**Data for analysis:**
------------------------------------------------
Lemma psar_reversal_test_witness :
  ∃ df,
    psar [11; 11.01; 11.02] [10; 10.01; 10.015] None None None None false None
      no_kwargs = Ok (Some df) ∧
    ∀ i, (2 ≤ i < 3)%nat →
      ∃ s h l,
        state_after [11; 11.01; 11.02] [10; 10.01; 10.015] 0.02 0.02 0.2 false
          None (i - 1) = Ok s ∧
        [11; 11.01; 11.02] !! i = Some h ∧
        [10; 10.01; 10.015] !! i = Some l ∧
        let cand := sar s + Psar.af s * (ep s - sar s) in
        PSARr df !! i =
        Some (Some (if (if falling s then Qltb cand h else Qltb l cand)
                    then 1 else 0)).
Proof.
  apply (psar_reversal_test [11; 11.01; 11.02] [10; 10.01; 10.015] None None
           None None false None).
  - unfold valid_input. simpl. repeat split; lia.
  - reflexivity.
Defined.





(** ** The acceleration factor within a trend *)

Lemma advance_af_keep high low paf af0 max_af tv row s s' :
  advance high low paf af0 max_af tv row s = Ok (s', false) →
  af s' = af s ∨ af s' = Qmin (af s + paf) max_af.
Proof. intros H. advance_cases H; auto. Qed.

(** The factor recorded at row [i >= 1] is the factor of the scalars after
    step [i]. *)
Lemma run_af_row high low paf af0 max_af tv close s c i si :
  run high low paf af0 max_af tv close (length high - 2) = Ok (s, c) →
  (1 ≤ i < length high)%nat →
  state_after high low paf af0 max_af tv close i = Ok si →
  _af c !! i = Some (Some (af si)).
Proof.
  intros Hr Hi Hsi. unfold state_after in Hsi.
  apply bind_Ok in Hsi as ([si' ci] & Hri & Hsi). injection Hsi as <-.
  destruct (decide (i = 1%nat)) as [->|Hne].
  - destruct (run_frame _ _ _ _ _ _ _ _ _ _ Hr) as [_ Hseed].
    destruct (Hseed 1%nat) as (_ & _ & -> & _); [lia|].
    destruct (init_cols_seed af0 (length high) 1) as (_ & _ & -> & _);
      [lia|lia|].
    simpl in Hri. unfold run in Hri.
    apply bind_Ok in Hri as (s0 & Hi0 & Hri). simpl in Hri.
    injection Hri as <- _. simpl.
    by rewrite (init_state_af _ _ _ _ _ Hi0).
  - destruct (run_row _ _ _ _ _ _ _ _ _ _ Hr ltac:(lia) (i - 2)%nat ltac:(lia))
      as (s0 & c0 & s1 & r & _ & _ & H1 & _ & _ & Haf & _).
    replace (S (i - 2)) with (i - 1)%nat in H1 by lia.
    replace (2 + (i - 2))%nat with i in * by lia.
    rewrite Hri in H1. injection H1 as <- _. done.
Qed.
------------------------------------------------
Wherever the word "unfold" shows up in the material, copy the line it is on.

**Final answer:**
  - unfold valid_input. simpl. repeat split; lia.
  intros Hr Hi Hsi. unfold state_after in Hsi.
    simpl in Hri. unfold run in Hri.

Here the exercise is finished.